> [The problem]:
What you give back should be only the lines from the one holding "lookup_set_prop_ne, lookup_fill_in_ne, !lookup_set_prop_ne" through the final line of the records, each reproduced exactly.
===== Given data =====
Lemma distinct_ids_perm l l' :
  Permutation l l' -> distinct_ids l = distinct_ids l'.
Proof.
  induction 1; cbn [distinct_ids forallb].
  - reflexivity.
  - now rewrite IHPermutation, (forallb_perm _ l l').
  - rewrite (same_id_sym y x).
    destruct (same_id x y); cbn [negb andb]; [reflexivity|].
    now rewrite !andb_assoc, (andb_comm (forallb _ l)).
  - congruence.
Qed.

Lemma distinct_ids_filter p l :
  distinct_ids l = true -> distinct_ids (List.filter p l) = true.
Proof.
  induction l as [|x r IH]; [reflexivity|]. cbn [distinct_ids List.filter].
  intros [Hx Hr]%andb_true_iff. destruct (p x); [|now apply IH].
  cbn [distinct_ids]. rewrite (IH Hr), andb_true_r.
  apply forallb_forall. intros y [Hy _]%filter_In.
  exact (proj1 (forallb_forall _ _) Hx y Hy).
Qed.

Lemma distinct_ids_snoc l x :
  distinct_ids l = true ->
  forallb (fun y => negb (same_id y x)) l = true ->
  distinct_ids (l ++ [x]) = true.
Proof.
  induction l as [|y r IH]; [reflexivity|]. cbn [distinct_ids forallb app].
  intros [Hy Hr]%andb_true_iff [Hyx Hrx]%andb_true_iff.
  rewrite (IH Hr Hrx), andb_true_r, forallb_app. cbn [forallb].
  now rewrite Hy, Hyx.
Qed.

(** The value returned: the entries with another [id] and the new logo,
    rearranged by [sort], under [logos]. *)
Lemma addLogoToManifest_inv c manifest lm m' :
  addLogoToManifest c manifest lm = Some m' ->
  exists kept sorted,
    Array_filter (other_id lm) (entries manifest) = Some kept
    /\ sort (kept ++ [lm]) = Some sorted
    /\ lookup_member m' (js "logos") = Some (JArr sorted).
Proof.
  unfold addLogoToManifest, entries.
  rewrite lookup_fill_in_eq.
  set (p := fill_in (js "logos") (JArr []) (spread manifest)).
  assert (forall l,
    match Array_filter (other_id lm) l with
    | Some kept =>
        match sort (kept ++ [lm]) with
        | Some sorted =>
            let updatedManifest := set_prop (js "logos") (JArr sorted) p in
            let updatedManifest :=
              set_prop (js "version") (fresh_version c) updatedManifest in
            let updatedManifest :=
              set_prop (js "lastUpdated") (JStr (iso c)) updatedManifest in
            let updatedManifest :=
              fill_in (js "metadata") (JObj default_metadata)
                updatedManifest in
            match assign_member (lookup_prop (js "metadata") updatedManifest)
                    (js "lastModifiedBy") (JStr (js "Admin Web Interface"))
            with
            | Some (Some metadata) =>
                Some (JObj (set_prop (js "metadata") metadata
                              updatedManifest))
            | _ => None
            end
        | None => None
        end
    | None => None
    end = Some m' ->
    exists kept sorted,
      Array_filter (other_id lm) l = Some kept
      /\ sort (kept ++ [lm]) = Some sorted
      /\ lookup_member m' (js "logos") = Some (JArr sorted)) as Hrest.
  { intros l. destruct (Array_filter _ l) as [kept|]; [|discriminate].
    destruct (sort _) as [sorted|] eqn:Hs; [|discriminate]. cbn zeta.
    destruct (assign_member _ _ _) as [[md|]|]; try discriminate.
    intros [= <-]. exists kept, sorted.
    split; [reflexivity|]. split; [exact Hs|].
    unfold lookup_member, get_member.
    rewrite lookup_set_prop_ne, lookup_fill_in_ne, !lookup_set_prop_ne
      by (vm_compute; discriminate).
    apply lookup_set_prop_eq. }
  destruct (lookup_prop (js "logos") (spread manifest)) as [[|b|q|s|l|o]|];
    cbn [truthy]; try discriminate; try apply Hrest.
  - destruct b; [discriminate|apply Hrest].
  - destruct (Qeq_bool q 0); cbn [negb]; [apply Hrest|discriminate].
  - destruct (jsstr_eqb s []); cbn [negb]; [apply Hrest|discriminate].
Qed.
=====
> [Task response]:
    rewrite lookup_set_prop_ne, lookup_fill_in_ne, !lookup_set_prop_ne
      by (vm_compute; discriminate).
    apply lookup_set_prop_eq. }
  destruct (lookup_prop (js "logos") (spread manifest)) as [[|b|q|s|l|o]|];
    cbn [truthy]; try discriminate; try apply Hrest.
  - destruct b; [discriminate|apply Hrest].
  - destruct (Qeq_bool q 0); cbn [negb]; [apply Hrest|discriminate].
  - destruct (jsstr_eqb s []); cbn [negb]; [apply Hrest|discriminate].
Qed.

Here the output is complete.